Unnamed: 0,course,enrollment_count,subject
0,The Architectural Imagination,732558,Architecture
1,Japanese Culture and Language (I) | 日语与日本文化（1）,263425,Art & Culture
2,"Fundamentals of Neuroscience, Part 1: The Elec...",2091579,Biology & Life Sciences
3,Remote Work Revolution for Everyone,9035990,Business & Management
4,Energy and Thermodynamics,368207,Chemistry


In [29]:
vis3 = ggplot(df_vis3) + \
geom_bar(mapping=aes(x="subject",y="enrollment_count"), stat="identity", fill="blue") + \
xlab("Subject") + \
ylab("Enrollment Count") + \
ggtitle("Enrollment Count by Subject")

In [30]:
vis3

In [31]:
ggsave(vis3, DATA_FOLDER + "3.svg")

'/Users/vaughnmitchell/Desktop/LSE/ME204/code/myproject/data/clean/docs/figures3.svg'

In [32]:
cairosvg.svg2png(url= DATA_FOLDER + "3.svg", write_to= DATA_FOLDER + "3.png") 
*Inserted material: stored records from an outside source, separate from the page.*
(* ===== verification/Edge.v ===== *)
(** * Edge: the HTTP service over the program

    The handlers of the edge built from the wired use cases, as
    [internal/platform] builds them, and what a client that resends a request
    is told. *)

From S2P Require Import Encoding Rfc3339 Json JsonFacts.
From S2P Require Import Prelude Errors GoTime Money Identifier Ledger Wallet Transaction Event.
From S2P Require Import Idempotency Identity Ports Store StoreInv Policy Recorder Reversal.
From S2P Require Import Submit Storable SubmitSpec SubmitProof SubmitExecute SubmitFacts.
From S2P Require Import Opening Reconcile Queries Worker Publisher Consumer Schema.
From S2P Require Import Postgres Rows PostgresLaws PostgresWrites PostgresQueues UowLaws PostgresReads.
From S2P Require Import System Http HttpFacts Oidc Program.

#[local] Open Scope string_scope.
#[local] Open Scope list_scope.
#[local] Open Scope Z_scope.

Section edge.
Context (env : Environment) (retry : RetryPolicy) (waiting : ReferencePolicy).

(** The handlers, over the use cases of the program. *)
Definition edge_handlers (probes : list Prober) : Handlers := {|
  h_open := open_wallet env retry;
  h_wallet := get_wallet env;
  h_ledger := WalletQueries_Ledger (pg_queries env (pool_querier env));
  h_reconcile := reconcile env;
  h_submit := submit env retry waiting;
  h_transaction := get_transaction env;
  h_by_provider := find_transaction env;
  h_probes := probes
|}.

(** [POST /wagering/transactions] *)
Definition post_transaction (Error : error -> string) : Request -> World -> Response * World :=
  TransactionHandler_Submit Error (h_submit (edge_handlers [])).

Lemma statusFor_wrapped e : statusFor (Wrapped e) = statusFor e.
Proof. done. Qed.

Lemma post_transaction_submits Error c r w :
  Forall valid_utf8 (texts c) -> sc_IdempotencyKey c <> "" ->
  rq_header r IdempotencyKeyHeader = sc_IdempotencyKey c -> rq_body r = write (submit_json c) ->
  Z.of_nat (String.length (rq_body r)) <= maxRequestBody ->
  post_transaction Error r w =
  match submit env retry waiting (rq_ctx r) c w with
  | (Ok result, w') => (writeJSON (submitStatus result) (json_submitResponse (toSubmitResponse result)), w')
  | (Err e, w') => (writeError Error r e, w')
  end.
Proof.
  intros Hc Hkne Hh Hb Hl. unfold post_transaction, TransactionHandler_Submit, respond.
  rewrite Hh, (bool_decide_eq_false_2 _ Hkne), (submit_decoded c Hc r Hb Hl).
  rewrite bind_pure_Ok. cbn [sq_Money h_submit edge_handlers]. by destruct c.
Qed.

Context `{!EnvironmentLaws env}.

(** A failure of the infrastructure is this side's fault. *)
Lemma infra_status e : infra env e -> (statusFor e).1 ∈ [StatusInternalServerError; StatusServiceUnavailable].
Proof.
  assert (Hf : forall f, not_a_refusal f ->
    (statusFor (translate (Failure f))).1 ∈ [StatusInternalServerError; StatusServiceUnavailable]).
  { intros f Hf. destruct f as [code name table message|what]; [|by left].
    cbn [translate not_a_refusal] in *. rewrite (bool_decide_eq_false_2 (code = codeUniqueViolation)) by set_solver.
    rewrite (bool_decide_eq_false_2 (code ∈ [codeCheckViolation; _; _; _])) by set_solver.
    case_bool_decide; [right; left|left]. }
  induction 1 as [| |n f Hc| | |e _ IH]; try by left.
  - apply Hf. by eapply el_fault.
  - apply Hf. by eapply el_commit.
  - exact IH.
Qed.

Lemma writeError_status Error r e : rs_status (writeError Error r e) = (statusFor e).1.
Proof. unfold writeError. by destruct (statusFor e). Qed.

(** C12: a request that is sent again, its answer lost on the way or not, is
    answered with the verdict of the first time, as a replay of the same
    operation, once that verdict is final; it changes nothing; the only other
    answers are 500 and 503. *)
Theorem a_resend_gets_the_verdict_again Error c r w s res1 w1 :
  durations_fit waiting -> cx_insideUnitOfWork (rq_ctx r) = false -> sound env w s ->
  Forall valid_utf8 (texts c) -> sc_IdempotencyKey c <> "" ->
  rq_header r IdempotencyKeyHeader = sc_IdempotencyKey c -> rq_body r = write (submit_json c) ->
  Z.of_nat (String.length (rq_body r)) <= maxRequestBody ->
  submit env retry waiting (rq_ctx r) c w = (Ok res1, w1) ->
  (post_transaction Error r w).1 = writeJSON (submitStatus res1) (json_submitResponse (toSubmitResponse res1)) /\
  let '(response, w2) := post_transaction Error r w1 in
  (exists s1 s2, represents env (wo_db w1) s1 /\ others env s1 s2 /\ represents env (wo_db w2) s2) /\
  (rs_status response ∈ [StatusInternalServerError; StatusServiceUnavailable] \/
   exists res2, response = writeJSON (submitStatus res2) (json_submitResponse (toSubmitResponse res2)) /\
     sr_Replay res2 = true /\ t_id (sr_Transaction res2) = t_id (sr_Transaction res1) /\
     (Tx_IsTerminal (sr_Transaction res1) = true -> submitStatus res2 = submitStatus res1)).
Proof.
  intros Hfit Hin Hw Hc Hkne Hh Hb Hl Hsub.
  rewrite !(post_transaction_submits Error c r) by assumption. rewrite Hsub. split; [done|].
  pose proof (resubmission_ends env retry waiting (rq_ctx r) c w s res1 w1 Hfit Hin Hw Hsub) as Hx.
  destruct (submit env retry waiting (rq_ctx r) c w1) as [[res2|e] w2]; destruct Hx as [Hs Hx]; (split; [exact Hs|]).
  - right. exists res2. destruct Hx as (? & ? & Hst). split_and!; [done..|].
    intros Ht. unfold submitStatus. by rewrite (Hst Ht).
  - left. rewrite writeError_status. by apply infra_status.
Qed.
End edge.

(** ** The whole service *)

(** The issuer answers requests, differently each time it is asked. *)
Definition issuer_of (answers : nat -> string -> option (Z * string)) : Issuer World := {|
  Issuer_Get := fun uri w => (answers (wo_calls w) uri, tick w)
|}.

(** A use case of the program, beside a verifier it does not see. *)
Definition beside {V A} (m : M World A) : M (V * World) A := fun vw =>
  let '(r, w) := m vw.2 in (r, (vw.1, w)).

Section service.
Context (env : Environment) (retry : RetryPolicy) (waiting : ReferencePolicy) (Error : error -> string).
Context (answers : nat -> string -> option (Z * string)) `{!Jwt World}.

(** The verifier of [oidc] is what the edge asks about a token. *)
#[local] Instance verifier_of : @TokenVerifier (Verifier * World) := fun _ token vw =>
  let '(r, v, w) := Verifier_Verify (H := Clock_system env) (H0 := issuer_of answers) vw.1 token vw.2 in (r, (v, w)).

Definition service_handlers (probes : list (@Prober World)) : @Handlers (Verifier * World) :=
  let h := edge_handlers env retry waiting probes in {|
  h_open := fun ctx cmd => beside (h_open h ctx cmd);
  h_wallet := fun ctx id => beside (h_wallet h ctx id);
  h_ledger := fun ctx id cursor limit => beside (h_ledger h ctx id cursor limit);
  h_reconcile := fun ctx id => beside (h_reconcile h ctx id);
  h_submit := fun ctx cmd => beside (h_submit h ctx cmd);
  h_transaction := fun ctx id => beside (h_transaction h ctx id);
  h_by_provider := fun ctx provider external => beside (h_by_provider h ctx provider external);
  h_probes := map (fun p => mkProber (pr_Name p) (fun ctx => beside (pr_Ping p ctx))) probes
|}.

(** A request to the service, by the pattern of the route it matches. *)
Definition service (probes : list (@Prober World)) (fresh pattern : string)
    : option (Request -> Verifier * World -> option Response * (Verifier * World)) :=
  Handler Error (service_handlers probes) fresh pattern.

(** C11: a stranger learns and changes nothing: on every route but the two
    health probes a request is served only with a bearer token that a key of
    the issuer and its claims prove, and as the caller they name; any other
    request is answered 401 with a challenge, in the same bytes whatever was
    wrong with it and whatever the tables hold, and leaves the tables as they
    are. *)
Theorem strangers_reach_nothing probes fresh pattern serve r v w :
  (forall options pk raw w, wo_db (jwt_claims options pk raw w).2 = wo_db w) ->
  keySet_ok (vf_keys v) -> service probes fresh pattern = Some serve -> pattern ∉ public_patterns ->
  let id := correlation_id fresh r in
  let request := WithContext r (WithCorrelationID (rq_ctx r) id) in
  let unserved := with_header CorrelationIDHeader id (refuse request) in
  let '(response, (v', w')) := serve r (v, w) in
  rs_status unserved = StatusUnauthorized /\
  ((response = Some unserved /\ wo_db w' = wo_db w /\ keySet_ok (vf_keys v')) \/
   exists token identity v1 w1 rt, bearerToken r = Some token /\ proven v v1 token identity /\
     keySet_ok (vf_keys v1) /\ wo_db w1 = wo_db w /\ rt ∈ routeTable Error (service_handlers probes) /\
     ro_pattern rt = pattern /\
     let '(answer, vw) := ro_handler rt (WithContext request (WithIdentity (rq_ctx request) identity)) (v1, w1) in
     response = Some (with_header CorrelationIDHeader id answer) /\ (v', w') = vw).
Proof.
  intros Hjwt Hk Hserve Hpat. cbn zeta.
  destruct (only_verified_callers_are_served Error (service_handlers probes) fresh pattern serve r (v, w) Hserve) as [_ Hx].
  destruct (Hx Hpat) as [Hst Hs]. clear Hx. destruct (bearerToken r) as [token|] eqn:Et.
  2:{ rewrite Hs. split; [exact Hst|left]. by split_and!. }
  unfold Verify, verifier_of in Hs. cbn [fst snd] in Hs.
  pose proof (Verify_proven (H := Clock_system env) (H0 := issuer_of answers) v token w Hk) as Hp.
  pose proof (Verify_untouched (H := Clock_system env) (H0 := issuer_of answers) (fun w' => wo_db w' = wo_db w)
    (fun w' Hw => Hw) (fun _ w' Hw => Hw) (fun options pk raw w' Hw => eq_trans (Hjwt options pk raw w') Hw)
    v token w eq_refl) as Hdb.
  destruct (Verifier_Verify v token w) as [[[identity|e] v1] w1]; cbn [snd] in Hdb;
    destruct Hp as (Hk1 & _ & _ & Hp).
  - destruct Hs as (rt & Hrt & Hpt & Hs). rewrite <- Hpt in *.
    destruct (ro_handler rt _ (v1, w1)) as [answer [v2 w2]] eqn:Eh. rewrite Hs. split; [exact Hst|right].
    exists token, identity, v1, w1, rt. rewrite Eh. by split_and!.
  - rewrite Hs. split; [exact Hst|left]. by split_and!.
Qed.
End service.
(* ===== verification/Url.v ===== *)
(** * Url: the part of Go's [net/url] the program uses

    [url.Parse], [URL.String] and what a database address is made of.  A host
    in brackets, or with more than one colon, is read differently by the
    releases of Go; what it is read as is a parameter ([LiteralHosts]). *)

From S2P Require Import Prelude GoStrings Encoding Json.

#[local] Open Scope string_scope.
#[local] Open Scope list_scope.
#[local] Open Scope Z_scope.

(** ** Escaping *)

Variant encoding := encodePath | encodeHost | encodeUserPassword | encodeQueryComponent | encodeFragment.

Definition is_letter (b : ascii) : bool := within 65 90 b || within 97 122 b.
Definition is_number (b : ascii) : bool := within 48 57 b.

Definition shouldEscape (mode : encoding) (b : ascii) : bool :=
  if is_letter b || is_number b then false
  else
    let host := match mode with encodeHost => one_of "!$&'()*+,;=:[]<>" b || (b =? dquote)%char | _ => false end in
    if host then false
    else if one_of "-_.~" b then false
    else if one_of "$&+,/:;=?@" b then
      match mode with
      | encodePath => (b =? "?")%char
      | encodeUserPassword => one_of "@/?:" b
      | encodeQueryComponent => true
      | encodeFragment => false
      | encodeHost => true
      end
    else
      match mode with
      | encodeFragment => negb (one_of "!()*" b)
      | _ => true
      end.

Definition upper_hex (n : Z) : ascii := if n <? 10 then digit_char n else byte_of (55 + n).

Fixpoint Escape (mode : encoding) (s : string) : string :=
  match s with
  | EmptyString => EmptyString
  | String b s =>
    if negb (shouldEscape mode b) then String b (Escape mode s)
    else
      match mode with
      | encodeQueryComponent =>
        if (b =? " ")%char then String "+" (Escape mode s)
        else String "%" (String (upper_hex (byte_val b / 16)) (String (upper_hex (byte_val b mod 16)) (Escape mode s)))
      | _ => String "%" (String (upper_hex (byte_val b / 16)) (String (upper_hex (byte_val b mod 16)) (Escape mode s)))
      end
  end.

Fixpoint Unescape (mode : encoding) (s : string) : option string :=
  match s with
  | EmptyString => Some EmptyString
  | String b s =>
    if (b =? "%")%char then
      match s with
      | String h1 (String h2 s) =>
        a ← hex_val h1; c ← hex_val h2;
        let refused := match mode with
                       | encodeHost => (a <? 8) && negb ((a =? 2) && (c =? 5))
                       | _ => false
                       end in
        if refused : bool then None
        else rest ← Unescape mode s; Some (String (byte_of (a * 16 + c)) rest)
      | _ => None
      end
    else if (b =? "+")%char then
      rest ← Unescape mode s;
      Some (String (match mode with encodeQueryComponent => " "%char | _ => "+"%char end) rest)
    else
      let refused := match mode with encodeHost => (byte_val b <? 128) && shouldEscape mode b | _ => false end in
      if refused : bool then None else rest ← Unescape mode s; Some (String b rest)
  end.

(** ** Addresses *)

(** [url.URL], less what only matters to print one that was read: the raw
    path, the fragment and the flags. *)
Record URL := mkURL {
  u_Scheme : string;
  u_Opaque : string;
  u_User : option (string * option string);
  u_Host : string;
  u_Path : string;
  u_RawQuery : string
}.

(** How a host in brackets or with several colons is read. *)
Class LiteralHosts := literal_host : string -> option string.

Definition validOptionalPort (after_colon : string) : bool := every_byte is_number after_colon.

Definition is_literal (host : string) : bool :=
  Contains host "[" || Contains host "]" || (1 <? Count host ":")%nat.

Definition parseHost `{LiteralHosts} (host : string) : option string :=
  if is_literal host then literal_host host
  else
    match CutLast host ":" with
    | Some (_, port) => if validOptionalPort port then Unescape encodeHost host else None
    | None => Unescape encodeHost host
    end.

Definition validUserinfo (s : string) : bool :=
  every_byte (fun b => is_letter b || is_number b || one_of "-._:~!$&'()*+,;=%@" b) s.

Definition parseAuthority `{LiteralHosts} (authority : string) : option (option (string * option string) * string) :=
  match CutLast authority "@" with
  | None => host ← parseHost authority; Some (None, host)
  | Some (userinfo, host) =>
    host ← parseHost host;
    if negb (validUserinfo userinfo) then None
    else
      match Cut userinfo ":" with
      | None => username ← Unescape encodeUserPassword userinfo; Some (Some (username, None), host)
      | Some (username, password) =>
        username ← Unescape encodeUserPassword username;
        password ← Unescape encodeUserPassword password;
        Some (Some (username, Some password), host)
      end
  end.

(** [getScheme]: [None] for a URL that starts with a colon. *)
Fixpoint scan_scheme (s : string) : option (string * string) :=
  match s with
  | EmptyString => None
  | String b s =>
    if (b =? ":")%char then Some ("", s)
    else if is_letter b || is_number b || one_of "+-." b then '(scheme, rest) ← scan_scheme s; Some (String b scheme, rest)
    else None
  end.

Definition getScheme (raw : string) : option (string * string) :=
  match raw with
  | String b _ =>
    if (b =? ":")%char then None
    else if is_letter b then Some (default ("", raw) (scan_scheme raw))
    else Some ("", raw)
  | EmptyString => Some ("", raw)
  end.

Definition to_lower (b : ascii) : ascii := if within 65 90 b then byte_of (byte_val b + 32) else b.
Fixpoint ToLower (s : string) : string :=
  match s with EmptyString => EmptyString | String b s => String (to_lower b) (ToLower s) end.

(** [strings.HasPrefix] *)
Definition HasPrefix (s prefix : string) : bool :=
  match CutPrefix s prefix with Some _ => true | None => false end.

(** [parse] of a URL without its fragment.  A last question mark with nothing
    behind it leaves the query empty either way. *)
Definition parse_url `{LiteralHosts} (raw : string) : option URL :=
  if negb (every_byte (fun b => (32 <=? byte_val b) && negb (byte_val b =? 127)) raw) then None
  else if bool_decide (raw = "*") then Some (mkURL "" "" None "" "*" "")
  else
    '(scheme, rest) ← getScheme raw;
    let scheme := ToLower scheme in
    let '(rest, query) := default (rest, "") (Cut rest "?") in
    if negb (HasPrefix rest "/") && negb (bool_decide (scheme = "")) then Some (mkURL scheme rest None "" "" query)
    else if negb (HasPrefix rest "/") && Contains (default (rest, "") (Cut rest "/")).1 ":" then None
    else if (negb (bool_decide (scheme = "")) || negb (HasPrefix rest "///")) && HasPrefix rest "//" then
      let authority := default "" (CutPrefix rest "//") in
      let '(authority, path) := match Cut authority "/" with
                                | Some (authority, path) => (authority, String "/" path)
                                | None => (authority, "")
                                end in
      '(user, host) ← parseAuthority authority;
      path ← Unescape encodePath path;
      Some (mkURL scheme "" user host path query)
    else path ← Unescape encodePath rest; Some (mkURL scheme "" None "" path query).

(** [url.Parse] *)
Definition url_Parse `{LiteralHosts} (raw : string) : option URL :=
  match Cut raw "#" with
  | None => parse_url raw
  | Some (u, fragment) =>
    url ← parse_url u;
    match Unescape encodeFragment fragment with Some _ => Some url | None => None end
  end.

(** ** Its parts *)

Definition splitHostPort (hostPort : string) : string * string :=
  let '(host, port) := match CutLast hostPort ":" with
                       | Some (host, port) => if validOptionalPort port then (host, port) else (hostPort, "")
                       | None => (hostPort, "")
                       end in
  (if HasPrefix host "[" && bool_decide (TrimSuffix host "]" <> host) then TrimSuffix (TrimPrefix host "[") "]" else host,
   port).

Definition Hostname (u : URL) : string := (splitHostPort (u_Host u)).1.
Definition Port (u : URL) : string := (splitHostPort (u_Host u)).2.

(** The methods of a [Userinfo] that may be nil. *)
Definition Username (user : option (string * option string)) : string := default "" (fst <$> user).
Definition Password (user : option (string * option string)) : string := default "" (user ≫= snd).

(** One piece of a query; a malformed one is skipped. *)
Definition query_pair (piece : string) : option (string * string) :=
  if bool_decide (piece = "") || Contains piece ";" then None
  else
    let '(key, value) := default (piece, "") (Cut piece "=") in
    key ← Unescape encodeQueryComponent key;
    value ← Unescape encodeQueryComponent value;
    Some (key, value).

Definition Query (u : URL) : list (string * string) := omap query_pair (Split (u_RawQuery u) "&").

(** [Values.Get] *)
Definition Values_Get (values : list (string * string)) (key : string) : string :=
  default "" (snd <$> find (fun kv => bool_decide (kv.1 = key)) values).

(** [Values.Encode] of one value of one key. *)
Definition Values_Encode (key value : string) : string :=
  Escape encodeQueryComponent key +:+ "=" +:+ Escape encodeQueryComponent value.

Definition Userinfo_String (user : string * option string) : string :=
  Escape encodeUserPassword user.1 +:+
  match user.2 with Some password => String ":" (Escape encodeUserPassword password) | None => "" end.

Definition EscapedPath (path : string) : string :=
  if bool_decide (path = "*") then "*" else Escape encodePath path.

(** [URL.String] *)
Definition URL_String (u : URL) : string :=
  let scheme := if bool_decide (u_Scheme u = "") then "" else u_Scheme u +:+ ":" in
  let query := if bool_decide (u_RawQuery u = "") then "" else String "?" (u_RawQuery u) in
  if negb (bool_decide (u_Opaque u = "")) then scheme +:+ u_Opaque u +:+ query
  else
    let slashes := if bool_decide (u_Host u = "") && bool_decide (u_Path u = "") && bool_decide (u_User u = None)
                   then "" else if bool_decide (u_Scheme u = "") && bool_decide (u_Host u = "") && bool_decide (u_User u = None)
                   then "" else "//" in
    let user := match u_User u with Some user => Userinfo_String user +:+ "@" | None => "" end in
    let start := scheme +:+ slashes +:+ user +:+ Escape encodeHost (u_Host u) in
    let path := EscapedPath (u_Path u) in
    let joined := if negb (bool_decide (path = "")) && negb (HasPrefix path "/") && negb (bool_decide (u_Host u = ""))
                  then "/" else "" in
    let dot := if bool_decide (start = "") && Contains (default (path, "") (Cut path "/")).1 ":" then "./" else "" in
    start +:+ joined +:+ dot +:+ path +:+ query.

(** ** Lemmas *)

Lemma hex_val_upper n : 0 <= n < 16 -> hex_val (upper_hex n) = Some n.
Proof.
  intros Hn.
  assert (Hall : forallb (fun k => bool_decide (hex_val (upper_hex (Z.of_nat k)) = Some (Z.of_nat k))) (seq 0 16) = true)
    by (vm_compute; reflexivity).
  rewrite forallb_forall in Hall. specialize (Hall (Z.to_nat n) ltac:(apply in_seq; lia)).
  apply bool_decide_eq_true in Hall. by rewrite Z2Nat.id in Hall by lia.
Qed.

(** What a mode leaves as it is. *)
Definition left_alone (mode : encoding) (b : ascii) : bool :=
  shouldEscape mode b || (negb (b =? "%")%char && match mode with encodeQueryComponent => negb (b =? "+")%char | _ => true end).

Lemma left_alone_all mode b : left_alone mode b = true.
Proof. destruct mode; revert b; apply every_ascii; vm_compute; reflexivity. Qed.

(** The bytes an escaped text consists of. *)
Definition escaped_byte (mode : encoding) (b : ascii) : bool :=
  negb (shouldEscape mode b) || is_number b || within 65 70 b || (b =? "%")%char || (b =? "+")%char.

Lemma upper_hex_bytes n : 0 <= n < 16 -> is_number (upper_hex n) || within 65 70 (upper_hex n) = true.
Proof.
  intros Hn.
  assert (Hall : forallb (fun k => is_number (upper_hex (Z.of_nat k)) || within 65 70 (upper_hex (Z.of_nat k))) (seq 0 16) = true)
    by (vm_compute; reflexivity).
  rewrite forallb_forall in Hall. specialize (Hall (Z.to_nat n) ltac:(apply in_seq; lia)).
  by rewrite Z2Nat.id in Hall by lia.
Qed.

Lemma byte_nibbles b : 0 <= byte_val b / 16 < 16 /\ 0 <= byte_val b mod 16 < 16.
Proof. pose proof (byte_val_range b). Z.to_euclidean_division_equations. lia. Qed.

Lemma escaped_nibble mode n : 0 <= n < 16 -> escaped_byte mode (upper_hex n) = true.
Proof.
  intros Hn. unfold escaped_byte. pose proof (upper_hex_bytes n Hn) as H.
  destruct (negb _); [done|]. cbn [orb]. by rewrite H.
Qed.

Lemma Escape_bytes mode s : every_byte (escaped_byte mode) (Escape mode s) = true.
Proof.
  induction s as [|b s IH]; [done|]. cbn [Escape]. destruct (byte_nibbles b) as [Hh Hl].
  destruct (shouldEscape mode b) eqn:E; cbn [negb].
  - assert (Hx : every_byte (escaped_byte mode)
      (String "%" (String (upper_hex (byte_val b / 16)) (String (upper_hex (byte_val b mod 16)) (Escape mode s)))) = true).
    { cbn [every_byte]. rewrite !escaped_nibble, IH by done. unfold escaped_byte. cbn [Ascii.eqb].
      rewrite !orb_true_r. done. }
    destruct mode; try exact Hx. destruct (b =? " ")%char; [|exact Hx].
    cbn [every_byte]. by rewrite IH.
  - cbn [every_byte]. rewrite IH. unfold escaped_byte. by rewrite E.
Qed.

(** Escaping is reverted, except in a host. *)
Lemma Unescape_Escape mode s : mode <> encodeHost -> Unescape mode (Escape mode s) = Some s.
Proof.
  intros Hmode. induction s as [|b s IH]; [done|]. cbn [Escape]. destruct (byte_nibbles b) as [Hh Hl].
  pose proof (left_alone_all mode b) as Ha. unfold left_alone in Ha.
  destruct (shouldEscape mode b) eqn:E; cbn [negb orb] in *.
  - assert (Hx : Unescape mode
      (String "%" (String (upper_hex (byte_val b / 16)) (String (upper_hex (byte_val b mod 16)) (Escape mode s)))) = Some (String b s)).
    { cbn [Unescape]. rewrite Ascii.eqb_refl, !hex_val_upper by done. cbn [mbind option_bind].
      replace (byte_val b / 16 * 16 + byte_val b mod 16) with (byte_val b)
        by (Z.to_euclidean_division_equations; lia).
      rewrite byte_of_val, IH. by destruct mode. }
    destruct mode; try exact Hx. destruct (Ascii.eqb_spec b " "); [|exact Hx]. subst b.
    cbn [Unescape Ascii.eqb Bool.eqb]. by rewrite IH.
  - apply andb_prop in Ha as [Hp Hq]. apply negb_true_iff in Hp. cbn [Unescape]. rewrite Hp.
    destruct (Ascii.eqb_spec b "+").
    + subst b. rewrite IH. by destruct mode.
    + rewrite IH. by destruct mode.
Qed.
Now we have enrollment count by subject! This visualization displays that - similar to the number of courses - Computer Science, Data Analysis & Statistics, and Business & Management have the highest enrollment for edX. This information is useful for curriculum developers seeking an online platform to distribute their course. For instance, they probably wouldn't have much success offering an Ethics course because there's only 7,952 enrolled students over 1 course.